Personal information
- Born: October 12, 1848 Ghent, New York, U.S.
- Died: October 28, 1925 (aged 77) Nyack, New York, U.S.

Career information
- High school: Claverack School
- College: Rutgers University (1869–1872) New Brunswick Seminary School;

Awards and highlights
- Rutgers Athletics Hall of Fame (1989);

= William J. Leggett =

American football player (1848–1925)

William James Leggett (October 12, 1848 – October 28, 1925) was an American college football player who was the team captain of Rutgers in the first college football game.

== Early life ==
Leggett was born on October 12, 1848, in Ghent, New York to William Leggett and Emily August Sargent Leggett. He went to school at the District School and Hudson River Institute at Claverack, New York and attended college at Rutgers University as well as New Brunswick Theological Seminary.

== Rutgers ==
In 1869, he organized a football team of Rutgers classmates to play against Princeton University. He was named captain by his teammates. Shortly before the game started, Leggett and William S. Gummere, the Princeton captain, developed the rules of play. Under the guidance of Leggett, Rutgers won the first game in football history 6 to 4. In the second game, Rutgers would lose to Princeton 0 to 8. He was also captain of the team the following year. He graduated from Rutgers 1872.
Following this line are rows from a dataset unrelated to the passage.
(** * rhea-promise: the lifecycle coordination layer, embedded and verified

    The development follows the compiled sources of the library.

    Model:
    - [Js]: the pieces of the JavaScript host the library relies on
      (numbers, one-shot timers, promises, insertion-ordered [Map], Node's
      [EventEmitter], [String.prototype.indexOf]);
    - [Rhea]: the event names and the error object of the protocol engine;
    - [AwaitableSender]: lib/awaitableSender.js, one sender with its
      [deliveryDispositionMap];
    - [Lifecycle]: lib/connection.js, lib/session.js and [emitEvent] of
      lib/util/utils.js, one connection with its sessions and links;
    - [JsString], [Utils], [Delay]: [parseConnectionString] and [delay] of
      lib/util/utils.js with the string methods and the timers they use;
    - [AbortListeners], [Guarded]: the invariants that tie promises, timers,
      listeners and abort listeners together.

    Proofs:
    - [JsFacts]: facts about the host;
    - [SenderProofs]: the correlation of sends and terminal events;
    - [LifecycleProofs]: the guarded operations and the re-emission of
      events;
    - [UtilsProofs], [DelayProofs]: the helpers of lib/util/utils.js;
    - [SenderExtras]: timers, late dispositions and abort listeners of a
      sender;
    - [GuardedProofs]: what holds of every promise a guarded operation
      returns.

    Closures of the sources are defunctionalised: a closure is a constructor
    carrying the variables it captures, and an interpreter gives its body.
    What the outside does (a call of the library, an event of the engine, a
    timer of the host firing, the owner of a signal aborting it) is an event
    of a step function, in any order.  Calls to the logging facility have no
    effect on the state and are left out; an id that the sources interpolate
    into the message of an error is left out of the message as well. *)

From Stdlib Require Import ZArith QArith Qminmax Ascii String List Bool Lia.
From Stdlib Require SpecFloat.
From stdpp Require Import base list option strings gmap.

(* ===================================================================== *)
(** * The JavaScript host *)
(* ===================================================================== *)

Module Js.

  (** ** Numbers

      A number is an IEEE 754 double: a [spec_float] with a significand of
      53 bits and exponents up to 1024.  Arithmetic rounds to the nearest
      double, ties to even. *)

Definition number : Type := SpecFloat.spec_float.

(** The number an integer literal denotes. *)
Definition of_Z (n : Z) : number := SpecFloat.binary_normalize 53 1024 n 0 false.

(** [x * y] *)
Definition mul (x y : number) : number := SpecFloat.SFmul 53 1024 x y.

(** [x / y] *)
Definition div (x y : number) : number := SpecFloat.SFdiv 53 1024 x y.

(** [x > y], which is false when one of the two is [NaN]. *)
Definition gt (x y : number) : bool := SpecFloat.SFltb y x.

(** What [x || y] looks at: [0], [-0] and [NaN] count as false. *)
Definition truthy (x : number) : bool :=
  match x with
  | SpecFloat.S754_zero _ | SpecFloat.S754_nan => false
  | _ => true
  end.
Before graduating, he won prizes in Latin and declamation. He was also the editor of The Daily Targum, director of the baseball team, and captain and stroke of the RU crew team. He was President of his class his Sophomore year. He was President of the Targum Association and Marshal President of the Philoclean Society. He won the Bradley Mathematical Prize his senior year.

== Later life ==
After Rutgers, he attended New Brunswick Theological Seminary from 1872 to 1875.

In 1875, Leggett became a pastor, which was his occupation until 1917. He became a Licensed Classis of Hudson on May 24, 1875 and an Ordained Classis of Rensalear on May 31, 1875. He took post-graduate courses at New York University from 1889-1891.
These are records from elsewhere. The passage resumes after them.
(** * Cosmos retrieval pipeline: ingestion normalizer, vector index, search endpoint

    A shallow embedding of
      - [cosmos_airtable_ingestion_script.py] (text normalizer, batch
        embedding, index creation and upsert),
      - [query_pinecone_db.py] (query-time embedding and index query),
      - [backend/backend.py] (the [/search] endpoint and the answer
        synthesizer),
    together with the properties the specification states about them.

    Conventions.
      - A Python [str] is a [string]; a character stands for a code point
        below 256.
      - A Python exception is a value of [exn]; a function that can raise
        returns a [result].
      - Calls that leave the process (model loading, encoding, index and
        generative-model calls) are recorded in a trace of [event]s, in the
        order in which the code issues them.  Console output ([print]) is
        not recorded. *)

From Stdlib Require Import ZArith QArith Qabs Ascii String List Bool Lia Sorted.
From Stdlib Require Import DecimalString.
From stdpp Require Import gmap strings list fin_maps.

Set Warnings "-register-all".
Local Open Scope Z_scope.
Local Open Scope string_scope.

(* ===================================================================== *)
(** ** Python strings                                                     *)
(* ===================================================================== *)

Module Py.

(** [str.isspace] on one character, for code points below 256: TAB..CR,
    FS..US, SPACE, NEL and NBSP. *)
Definition isspace (c : ascii) : bool :=
  let n := N_of_ascii c in
  ((9 <=? n)%N && (n <=? 13)%N) || ((28 <=? n)%N && (n <=? 32)%N)
  || (n =? 133)%N || (n =? 160)%N.

Fixpoint lstrip (s : string) : string :=
  match s with
  | EmptyString => EmptyString
  | String c rest => if isspace c then lstrip rest else s
  end.

Fixpoint rstrip (s : string) : string :=
  match s with
  | EmptyString => EmptyString
  | String c rest =>
      match rstrip rest with
      | EmptyString => if isspace c then EmptyString else String c EmptyString
      | r => String c r
      end
  end.

(** [s.strip()] *)
Definition strip (s : string) : string := rstrip (lstrip s).

(** [sep.join(parts)] *)
Fixpoint join (sep : string) (parts : list string) : string :=
  match parts with
  | [] => EmptyString
  | [p] => p
  | p :: rest => p ++ sep ++ join sep rest
  end.

(** [str(n)] for an [int]. *)
Definition str_int (z : Z) : string := NilZero.string_of_int (Z.to_int z).

(** [str(n)] for a length. *)
Definition str_len (n : nat) : string := str_int (Z.of_nat n).

(** [str(b)] for a [bool]. *)
Definition str_bool (b : bool) : string := if b then "True" else "False".

(** Every character of [s] is white space (vacuously so for [""]). *)
Fixpoint all_space (s : string) : bool :=
  match s with
  | EmptyString => true
  | String c rest => isspace c && all_space rest
  end.

(** [needle in s] *)
Fixpoint contains (needle s : string) : bool :=
  String.prefix needle s ||
  match s with
  | EmptyString => false
  | String _ rest => contains needle rest
  end.

(** Truthiness of a [str]: [bool(s)]. *)
Definition truthy_str (s : string) : bool :=
  match s with EmptyString => false | _ => true end.

End Py.

(* ===================================================================== *)
(** ** Exceptions and results                                             *)
(* ===================================================================== *)

(** The exceptions the modelled code raises or lets through.
    [HTTPException] is FastAPI's; every other exception is an [Exception]
    with its class name and its [str(e)]. *)
Inductive exn : Type :=
| HTTPException (status_code : Z) (detail : string)
| Exception (cls : string) (msg : string).

Inductive result (A : Type) : Type :=
| Ok (a : A)
| Raise (e : exn).
Arguments Ok {A} a.
Arguments Raise {A} e.

(** [str(e)] *)
Definition str_exn (e : exn) : string :=
  match e with
  | HTTPException _ d => d
  | Exception _ m => m
  end.

(* ===================================================================== *)
(** ** Text normalizer ([cosmos_airtable_ingestion_script.py])            *)
(* ===================================================================== *)

Module Ingest.

(** A JSON-like Python value, as a record field can hold it.  A [float] is
    carried as the text [str] gives for it ([repr] round-trips, so the text
    identifies the float).  A [dict] keeps its insertion order. *)
Inductive pyval : Type :=
| PNone
| PBool (b : bool)
| PInt (z : Z)
| PFloat (repr : string)
| PStr (s : string)
| PList (items : list pyval)
| PDict (entries : list (string * pyval)).

(** [d.get(key)] on an insertion-ordered dict with distinct keys. *)
Fixpoint dict_get (key : string) (d : list (string * pyval)) : option pyval :=
  match d with
  | [] => None
  | (k, v) :: rest => if String.eqb k key then Some v else dict_get key rest
  end.

(** [isinstance(value, (str, int, float))]; [bool] is a subclass of [int]. *)
Definition isinstance_str_int_float (v : pyval) : bool :=
  match v with
  | PStr _ | PInt _ | PFloat _ | PBool _ => true
  | _ => false
  end.

(** [isinstance(i, str)] *)
Definition isinstance_str (v : pyval) : bool :=
  match v with PStr _ => true | _ => false end.

(** [isinstance(value, list) and all(isinstance(i, str) for i in value)] *)
Definition is_str_list (v : pyval) : bool :=
  match v with
  | PList items => forallb isinstance_str items
  | _ => false
  end.

(** The text an f-string puts in for [{value}], for the values that pass
    [isinstance_str_int_float]. *)
Definition format_value (v : pyval) : string :=
  match v with
  | PStr s => s
  | PInt z => Py.str_int z
  | PBool b => Py.str_bool b
  | PFloat r => r
  | _ => EmptyString
  end.

(** The strings of a list of [str] values. *)
Fixpoint str_items (items : list pyval) : list string :=
  match items with
  | [] => []
  | PStr s :: rest => s :: str_items rest
  | _ :: rest => str_items rest
  end.

(** The inner loop of [prepare_texts_for_encoding]:
    [for field_name, value in fields.items(): ...]. *)
Fixpoint text_parts (fields : list (string * pyval)) : list string :=
  match fields with
  | [] => []
  | (field_name, value) :: rest =>
      if isinstance_str_int_float value then
        (field_name ++ ": " ++ format_value value) :: text_parts rest
      else if is_str_list value then
        match value with
        | PList items =>
            (field_name ++ ": " ++ Py.join ", " (str_items items))
              :: text_parts rest
        | _ => text_parts rest
        end
      else text_parts rest
  end.

(** One iteration of the outer loop: [record.get('fields', {})], then the
    inner loop, then [". ".join(text_parts).strip()].  [.items()] exists
    only on a dict. *)
Definition prepare_text (record : list (string * pyval)) : result string :=
  match dict_get "fields" record with
  | None => Ok (Py.strip (Py.join ". " (text_parts [])))
  | Some (PDict fields) => Ok (Py.strip (Py.join ". " (text_parts fields)))
  | Some _ =>
      Raise (Exception "AttributeError" "object has no attribute 'items'")
  end.

(** [prepare_texts_for_encoding(records)] *)
Fixpoint prepare_texts_for_encoding
    (records : list (list (string * pyval))) : result (list string) :=
  match records with
  | [] => Ok []
  | record :: rest =>
      match prepare_text record with
      | Raise e => Raise e
      | Ok full_text =>
          match prepare_texts_for_encoding rest with
          | Raise e => Raise e
          | Ok prepared_texts => Ok (full_text :: prepared_texts)
          end
      end
  end.

End Ingest.

(* ===================================================================== *)
(** ** Calls that leave the process                                       *)
(* ===================================================================== *)

(** One entry of the call trace. *)
Inductive event : Type :=
| EvLoadModel (name : string)
    (** [SentenceTransformer(name)]: a model instance is constructed *)
| EvEncode (texts : list string)
    (** [model.encode(texts, convert_to_numpy=True)] *)
| EvIndexQuery (namespace : string) (top_k : Z) (include_metadata : bool)
    (** [index.query(vector=..., top_k=..., include_metadata=...,
        namespace=...)] *)
| EvGenerate (prompt : string)
    (** [gemini_model.generate_content(prompt)] *).

(** A computation that issues calls and may raise: the calls issued, in
    order, and the outcome. *)
Definition M (A : Type) : Type := (list event * result A)%type.

Definition ret {A} (a : A) : M A := ([], Ok a).
Definition raise {A} (e : exn) : M A := ([], Raise e).

Definition bind {A B} (m : M A) (f : A -> M B) : M B :=
  match m with
  | (t1, Raise e) => (t1, Raise e)
  | (t1, Ok a) => let '(t2, r) := f a in ((t1 ++ t2)%list, r)
  end.

(** [try: m except Exception as e: handler(e)] *)
Definition try_except {A} (m : M A) (handler : exn -> M A) : M A :=
  match m with
  | (t1, Ok a) => (t1, Ok a)
  | (t1, Raise e) => let '(t2, r) := handler e in ((t1 ++ t2)%list, r)
  end.

(** One external call: the event, then whatever the callee answers. *)
Definition call {A} (ev : event) (answer : result A) : M A := ([ev], answer).

Notation "'do' x <- m ; k" := (bind m (fun x => k))
  (at level 10, x name, m at level 100, k at level 200).

(** The calls of a computation and how many of them construct a model. *)
Definition trace {A} (m : M A) : list event := fst m.
Definition outcome {A} (m : M A) : result A := snd m.

Definition is_load (ev : event) : bool :=
  match ev with EvLoadModel _ => true | _ => false end.

Definition model_loads (t : list event) : nat :=
  length (List.filter is_load t).

(* ===================================================================== *)
(** ** Embedding engine                                                   *)
(* ===================================================================== *)

Definition EMBEDDING_MODEL_NAME : string := "all-MiniLM-L12-v2".
Definition INDEX_NAME : string := "cosmos-airtable-index".
Definition NAMESPACE : string := "airtable-namespace".

(** An embedding: a finite float is a rational. *)
Abbreviation vector := (list Q).

(** A loaded [SentenceTransformer]: what [encode] answers for a batch. *)
Record SentenceTransformer : Type := {
  encode : list string -> result (list vector)
}.

(** The sentence-transformers library as the process sees it: what
    constructing a model by name answers. *)
Record Transformers : Type := {
  load_model : string -> result SentenceTransformer
}.

(** [generate_vectors(texts)] of the ingestion script.  The progress line
    after [encode] reads [vectors.shape[1]], which an empty batch does not
    have. *)
Definition generate_vectors (lib : Transformers) (texts : list string)
    : M (list vector) :=
  do model <- call (EvLoadModel EMBEDDING_MODEL_NAME)
                (load_model lib EMBEDDING_MODEL_NAME) ;
  do vectors <- call (EvEncode texts) (encode model texts) ;
  match vectors with
  | [] => raise (Exception "IndexError" "tuple index out of range")
  | _ => ret vectors
  end.

(** [embed_query(query)] of [query_pinecone_db.py]. *)
Definition embed_query (lib : Transformers) (query : string) : M vector :=
  do model <- call (EvLoadModel EMBEDDING_MODEL_NAME)
                (load_model lib EMBEDDING_MODEL_NAME) ;
  do vectors <- call (EvEncode [query]) (encode model [query]) ;
  match vectors with
  | [] => raise (Exception "IndexError" "index 0 is out of bounds")
  | v :: _ => ret v
  end.

(** The calls of consecutive [embed_query] calls in one process, one per
    query, whatever each call's outcome. *)
Definition embed_calls (lib : Transformers) (queries : list string)
    : list event :=
  flat_map (fun q => trace (embed_query lib q)) queries.

(* ===================================================================== *)
(** ** Vector index                                                       *)
(* ===================================================================== *)

(** Metadata as the ingestion script writes it: text under text keys, in
    insertion order. *)
Abbreviation metadata_t := (list (string * string)).

(** One match of an index query ([results.matches[i]]): [metadata] is
    absent when the store returns none. *)
Record ScoredVector : Type := {
  sv_id : string;
  sv_score : Q;
  sv_metadata : option metadata_t
}.

(** An index handle as the query code uses it: what [index.query] answers
    for a vector, a [top_k], [include_metadata] and a namespace. *)
Record Index : Type := {
  ix_query : vector -> Z -> bool -> string -> result (list ScoredVector)
}.

Module Pinecone.

(** A stored entry: the vector and its metadata, kept under its id. *)
Record stored : Type := {
  values : vector;
  metadata : metadata_t
}.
After 1917 he became the vice president of the General Synod of the Dutch Reformed Church where he would serve until his death in 1925. He was pastor of Reformed Churches in Albany, New York; Schodack Landing, New York, Claverack, New York, Belleville, New Jersey, and Nyack, New York. He was president of the board of superintendents of the New Brunswick Theological Seminary.

He helped compile a book on the Class of 1872, Class of 1872, Rutgers College, History to 1917. He helped compile the biographies for the Classical section, and John Warne Herbert Jr. and another student helped compile the biographies for the Science section.

He was married to Mary Eva Parsell on May 17, 1876, in New Brunswick, New Jersey.

Leggett died on October 28, 1925, in Nyack, New York, from a stroke. He was 77 at the time of his death. He was inducted into the Rutgers Athletics Hall of Fame in 1989.